### [WHAT IS NEEDED]
Please give back only the lines below from the one containing "Z.eqb_neq in H" to the one containing "Definition wrap_i64 (z", each repeated word for word, both ends included.

### [EXERCISE DATA]
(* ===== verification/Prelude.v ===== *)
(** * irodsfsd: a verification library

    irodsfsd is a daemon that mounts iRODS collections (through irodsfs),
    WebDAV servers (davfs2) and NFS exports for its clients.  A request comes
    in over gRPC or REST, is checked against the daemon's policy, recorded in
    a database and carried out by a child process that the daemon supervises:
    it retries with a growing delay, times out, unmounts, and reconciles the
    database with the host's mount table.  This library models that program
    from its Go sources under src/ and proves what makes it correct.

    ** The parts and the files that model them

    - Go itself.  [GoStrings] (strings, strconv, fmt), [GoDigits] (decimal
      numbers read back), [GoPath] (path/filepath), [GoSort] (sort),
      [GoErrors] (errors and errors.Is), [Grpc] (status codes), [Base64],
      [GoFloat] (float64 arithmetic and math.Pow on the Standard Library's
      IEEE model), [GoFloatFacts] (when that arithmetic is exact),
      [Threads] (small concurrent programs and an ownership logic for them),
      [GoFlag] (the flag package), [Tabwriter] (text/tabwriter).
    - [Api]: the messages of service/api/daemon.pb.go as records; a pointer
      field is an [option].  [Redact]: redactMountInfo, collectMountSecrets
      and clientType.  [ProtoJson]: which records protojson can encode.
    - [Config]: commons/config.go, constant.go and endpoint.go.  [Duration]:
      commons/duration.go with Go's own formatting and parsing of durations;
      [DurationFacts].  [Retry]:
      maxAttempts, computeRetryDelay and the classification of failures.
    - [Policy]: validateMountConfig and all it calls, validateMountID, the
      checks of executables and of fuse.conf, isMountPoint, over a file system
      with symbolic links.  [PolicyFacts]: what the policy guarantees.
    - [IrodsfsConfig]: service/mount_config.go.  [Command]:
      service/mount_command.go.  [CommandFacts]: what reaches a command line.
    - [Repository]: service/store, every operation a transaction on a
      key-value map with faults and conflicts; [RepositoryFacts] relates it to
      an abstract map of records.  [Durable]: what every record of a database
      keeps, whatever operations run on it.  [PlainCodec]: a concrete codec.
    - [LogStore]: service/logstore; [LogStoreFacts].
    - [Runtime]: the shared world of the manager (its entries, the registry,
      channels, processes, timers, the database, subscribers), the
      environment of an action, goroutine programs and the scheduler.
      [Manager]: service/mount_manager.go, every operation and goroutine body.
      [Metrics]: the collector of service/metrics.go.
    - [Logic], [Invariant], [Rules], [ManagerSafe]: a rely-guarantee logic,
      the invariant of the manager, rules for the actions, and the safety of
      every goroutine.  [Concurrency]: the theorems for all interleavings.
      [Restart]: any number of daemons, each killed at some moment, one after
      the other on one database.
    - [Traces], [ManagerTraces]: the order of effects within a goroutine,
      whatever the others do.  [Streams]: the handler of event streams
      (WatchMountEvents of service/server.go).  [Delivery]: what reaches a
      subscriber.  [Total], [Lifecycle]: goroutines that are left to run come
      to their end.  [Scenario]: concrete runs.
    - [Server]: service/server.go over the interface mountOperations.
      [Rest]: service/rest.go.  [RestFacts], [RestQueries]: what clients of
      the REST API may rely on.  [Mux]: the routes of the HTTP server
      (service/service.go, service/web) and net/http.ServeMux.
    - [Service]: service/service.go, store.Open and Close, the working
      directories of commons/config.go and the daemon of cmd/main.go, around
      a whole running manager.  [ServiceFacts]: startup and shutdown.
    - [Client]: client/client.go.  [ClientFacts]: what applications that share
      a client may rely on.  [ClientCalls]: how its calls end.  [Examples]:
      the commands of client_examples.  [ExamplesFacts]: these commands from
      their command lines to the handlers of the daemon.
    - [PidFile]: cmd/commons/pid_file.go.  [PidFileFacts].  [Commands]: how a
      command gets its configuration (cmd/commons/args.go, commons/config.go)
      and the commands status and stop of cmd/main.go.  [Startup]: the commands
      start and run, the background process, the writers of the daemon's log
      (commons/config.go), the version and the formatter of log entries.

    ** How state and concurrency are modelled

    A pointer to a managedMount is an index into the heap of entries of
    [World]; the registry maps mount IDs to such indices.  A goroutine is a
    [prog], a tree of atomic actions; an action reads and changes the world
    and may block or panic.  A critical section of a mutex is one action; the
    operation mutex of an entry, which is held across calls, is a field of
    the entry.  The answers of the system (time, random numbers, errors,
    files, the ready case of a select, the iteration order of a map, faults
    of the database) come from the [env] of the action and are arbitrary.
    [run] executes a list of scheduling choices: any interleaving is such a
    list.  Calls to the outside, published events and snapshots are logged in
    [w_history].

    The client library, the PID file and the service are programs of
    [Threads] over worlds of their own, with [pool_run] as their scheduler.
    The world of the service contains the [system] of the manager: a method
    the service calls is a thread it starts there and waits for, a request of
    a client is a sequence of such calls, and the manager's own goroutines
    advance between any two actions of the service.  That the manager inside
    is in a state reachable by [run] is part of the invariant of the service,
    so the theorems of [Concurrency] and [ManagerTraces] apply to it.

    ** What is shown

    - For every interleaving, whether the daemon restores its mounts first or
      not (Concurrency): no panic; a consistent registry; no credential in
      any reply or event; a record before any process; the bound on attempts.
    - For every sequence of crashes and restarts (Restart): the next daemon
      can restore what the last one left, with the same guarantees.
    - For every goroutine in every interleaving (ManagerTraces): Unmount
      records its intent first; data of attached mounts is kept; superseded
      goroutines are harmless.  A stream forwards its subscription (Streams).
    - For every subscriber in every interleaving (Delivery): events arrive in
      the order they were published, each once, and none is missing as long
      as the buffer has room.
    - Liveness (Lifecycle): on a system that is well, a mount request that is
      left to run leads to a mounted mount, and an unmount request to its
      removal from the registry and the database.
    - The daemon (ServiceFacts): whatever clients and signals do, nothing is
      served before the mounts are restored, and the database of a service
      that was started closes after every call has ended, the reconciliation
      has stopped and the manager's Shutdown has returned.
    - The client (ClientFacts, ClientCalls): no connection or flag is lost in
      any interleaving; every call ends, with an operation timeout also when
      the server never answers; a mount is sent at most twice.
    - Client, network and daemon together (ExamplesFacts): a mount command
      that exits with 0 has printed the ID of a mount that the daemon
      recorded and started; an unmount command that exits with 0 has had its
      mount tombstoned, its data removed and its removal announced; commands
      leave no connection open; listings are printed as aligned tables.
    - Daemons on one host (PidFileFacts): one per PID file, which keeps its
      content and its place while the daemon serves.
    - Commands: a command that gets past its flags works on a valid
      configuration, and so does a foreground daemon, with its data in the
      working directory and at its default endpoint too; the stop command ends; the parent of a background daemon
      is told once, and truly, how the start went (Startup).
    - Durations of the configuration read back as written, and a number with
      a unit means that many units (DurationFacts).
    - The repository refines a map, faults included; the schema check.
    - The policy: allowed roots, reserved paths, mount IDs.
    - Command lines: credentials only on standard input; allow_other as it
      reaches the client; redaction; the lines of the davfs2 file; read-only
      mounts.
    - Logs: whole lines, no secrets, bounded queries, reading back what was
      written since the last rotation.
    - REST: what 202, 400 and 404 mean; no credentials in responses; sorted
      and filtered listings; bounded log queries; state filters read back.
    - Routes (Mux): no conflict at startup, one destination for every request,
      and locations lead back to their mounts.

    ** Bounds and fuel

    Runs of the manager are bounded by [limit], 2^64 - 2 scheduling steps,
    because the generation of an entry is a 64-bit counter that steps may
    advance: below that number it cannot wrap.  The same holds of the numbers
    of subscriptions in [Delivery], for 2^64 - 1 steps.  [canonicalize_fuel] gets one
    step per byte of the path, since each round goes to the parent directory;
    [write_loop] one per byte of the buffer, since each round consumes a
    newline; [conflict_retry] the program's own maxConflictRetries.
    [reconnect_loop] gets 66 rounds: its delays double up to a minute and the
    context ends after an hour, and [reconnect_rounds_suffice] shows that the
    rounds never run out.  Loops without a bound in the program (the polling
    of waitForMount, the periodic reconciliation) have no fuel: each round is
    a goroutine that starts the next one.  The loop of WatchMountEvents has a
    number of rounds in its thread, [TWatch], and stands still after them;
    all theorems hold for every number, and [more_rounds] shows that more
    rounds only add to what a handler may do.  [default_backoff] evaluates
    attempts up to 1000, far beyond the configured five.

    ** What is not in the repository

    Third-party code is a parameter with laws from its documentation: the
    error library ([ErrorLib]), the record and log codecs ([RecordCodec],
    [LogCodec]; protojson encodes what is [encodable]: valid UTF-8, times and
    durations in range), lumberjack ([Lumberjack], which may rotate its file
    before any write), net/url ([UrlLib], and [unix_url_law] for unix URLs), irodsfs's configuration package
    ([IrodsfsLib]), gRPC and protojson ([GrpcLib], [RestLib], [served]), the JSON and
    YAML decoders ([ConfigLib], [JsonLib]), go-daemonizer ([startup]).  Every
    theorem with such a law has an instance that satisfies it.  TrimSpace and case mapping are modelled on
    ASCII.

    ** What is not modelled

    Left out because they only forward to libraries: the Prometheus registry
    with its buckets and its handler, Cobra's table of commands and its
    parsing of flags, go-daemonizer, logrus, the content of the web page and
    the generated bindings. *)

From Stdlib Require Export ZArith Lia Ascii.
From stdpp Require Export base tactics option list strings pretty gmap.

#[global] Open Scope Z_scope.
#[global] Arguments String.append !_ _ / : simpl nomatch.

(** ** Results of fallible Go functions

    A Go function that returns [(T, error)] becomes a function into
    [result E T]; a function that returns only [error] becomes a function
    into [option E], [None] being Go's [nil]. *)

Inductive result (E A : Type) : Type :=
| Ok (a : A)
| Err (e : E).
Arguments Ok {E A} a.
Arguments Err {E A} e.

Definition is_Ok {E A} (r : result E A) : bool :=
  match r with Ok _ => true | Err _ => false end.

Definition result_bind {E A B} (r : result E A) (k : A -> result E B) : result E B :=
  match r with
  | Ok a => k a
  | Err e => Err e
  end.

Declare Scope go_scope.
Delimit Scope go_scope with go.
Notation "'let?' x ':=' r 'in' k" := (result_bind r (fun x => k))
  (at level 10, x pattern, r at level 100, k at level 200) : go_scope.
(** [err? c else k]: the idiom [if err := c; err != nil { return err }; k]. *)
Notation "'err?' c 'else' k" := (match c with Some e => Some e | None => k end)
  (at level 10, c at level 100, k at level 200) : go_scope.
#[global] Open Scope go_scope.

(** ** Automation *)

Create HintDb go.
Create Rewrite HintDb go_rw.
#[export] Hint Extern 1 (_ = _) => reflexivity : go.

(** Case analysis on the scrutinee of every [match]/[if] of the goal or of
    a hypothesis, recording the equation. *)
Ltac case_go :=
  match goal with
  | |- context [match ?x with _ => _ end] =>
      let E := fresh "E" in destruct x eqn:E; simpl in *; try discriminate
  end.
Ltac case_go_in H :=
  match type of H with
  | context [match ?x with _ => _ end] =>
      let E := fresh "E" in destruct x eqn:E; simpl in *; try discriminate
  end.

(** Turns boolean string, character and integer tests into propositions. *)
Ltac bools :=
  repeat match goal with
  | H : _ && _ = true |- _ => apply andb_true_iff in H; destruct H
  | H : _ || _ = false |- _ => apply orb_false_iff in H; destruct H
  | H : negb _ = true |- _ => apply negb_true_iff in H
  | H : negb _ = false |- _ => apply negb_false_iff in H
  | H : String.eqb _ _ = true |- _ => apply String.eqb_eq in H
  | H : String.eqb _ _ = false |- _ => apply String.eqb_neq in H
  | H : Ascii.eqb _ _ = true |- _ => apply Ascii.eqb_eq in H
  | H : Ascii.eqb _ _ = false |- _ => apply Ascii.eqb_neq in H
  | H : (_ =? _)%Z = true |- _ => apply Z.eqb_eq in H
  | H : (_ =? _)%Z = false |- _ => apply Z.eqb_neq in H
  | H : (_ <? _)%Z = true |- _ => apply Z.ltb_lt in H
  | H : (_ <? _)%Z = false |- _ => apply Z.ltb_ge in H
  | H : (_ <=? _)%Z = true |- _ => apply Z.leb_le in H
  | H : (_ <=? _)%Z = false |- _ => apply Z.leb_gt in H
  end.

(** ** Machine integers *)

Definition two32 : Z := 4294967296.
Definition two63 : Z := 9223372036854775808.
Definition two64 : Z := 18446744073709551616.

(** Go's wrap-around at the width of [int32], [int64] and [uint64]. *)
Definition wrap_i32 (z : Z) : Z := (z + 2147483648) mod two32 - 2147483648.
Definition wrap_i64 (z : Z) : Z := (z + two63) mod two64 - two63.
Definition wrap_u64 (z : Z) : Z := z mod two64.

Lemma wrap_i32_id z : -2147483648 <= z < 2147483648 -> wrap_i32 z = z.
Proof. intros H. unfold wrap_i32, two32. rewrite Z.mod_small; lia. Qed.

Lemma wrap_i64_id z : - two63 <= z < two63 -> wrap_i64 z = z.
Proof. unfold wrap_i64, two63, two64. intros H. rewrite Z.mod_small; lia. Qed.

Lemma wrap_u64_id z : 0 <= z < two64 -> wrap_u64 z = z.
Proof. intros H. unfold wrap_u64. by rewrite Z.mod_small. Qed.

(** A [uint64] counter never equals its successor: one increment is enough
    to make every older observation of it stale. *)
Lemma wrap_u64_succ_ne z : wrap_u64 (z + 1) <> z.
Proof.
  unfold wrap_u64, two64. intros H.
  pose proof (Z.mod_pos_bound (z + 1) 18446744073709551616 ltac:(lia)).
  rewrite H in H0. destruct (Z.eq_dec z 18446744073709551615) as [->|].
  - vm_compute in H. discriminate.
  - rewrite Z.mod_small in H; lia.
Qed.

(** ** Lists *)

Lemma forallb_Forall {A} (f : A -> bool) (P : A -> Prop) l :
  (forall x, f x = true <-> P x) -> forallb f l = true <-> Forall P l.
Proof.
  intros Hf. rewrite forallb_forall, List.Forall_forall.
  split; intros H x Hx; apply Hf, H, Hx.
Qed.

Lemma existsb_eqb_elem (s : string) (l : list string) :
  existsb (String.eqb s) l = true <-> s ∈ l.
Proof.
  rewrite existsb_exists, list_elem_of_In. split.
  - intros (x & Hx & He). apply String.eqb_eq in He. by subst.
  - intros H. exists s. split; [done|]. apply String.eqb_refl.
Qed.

### [SOLVED PROBLEM]
  | H : (_ =? _)%Z = false |- _ => apply Z.eqb_neq in H
  | H : (_ <? _)%Z = true |- _ => apply Z.ltb_lt in H
  | H : (_ <? _)%Z = false |- _ => apply Z.ltb_ge in H
  | H : (_ <=? _)%Z = true |- _ => apply Z.leb_le in H
  | H : (_ <=? _)%Z = false |- _ => apply Z.leb_gt in H
  end.

(** ** Machine integers *)

Definition two32 : Z := 4294967296.
Definition two63 : Z := 9223372036854775808.
Definition two64 : Z := 18446744073709551616.

(** Go's wrap-around at the width of [int32], [int64] and [uint64]. *)
Definition wrap_i32 (z : Z) : Z := (z + 2147483648) mod two32 - 2147483648.
Definition wrap_i64 (z : Z) : Z := (z + two63) mod two64 - two63.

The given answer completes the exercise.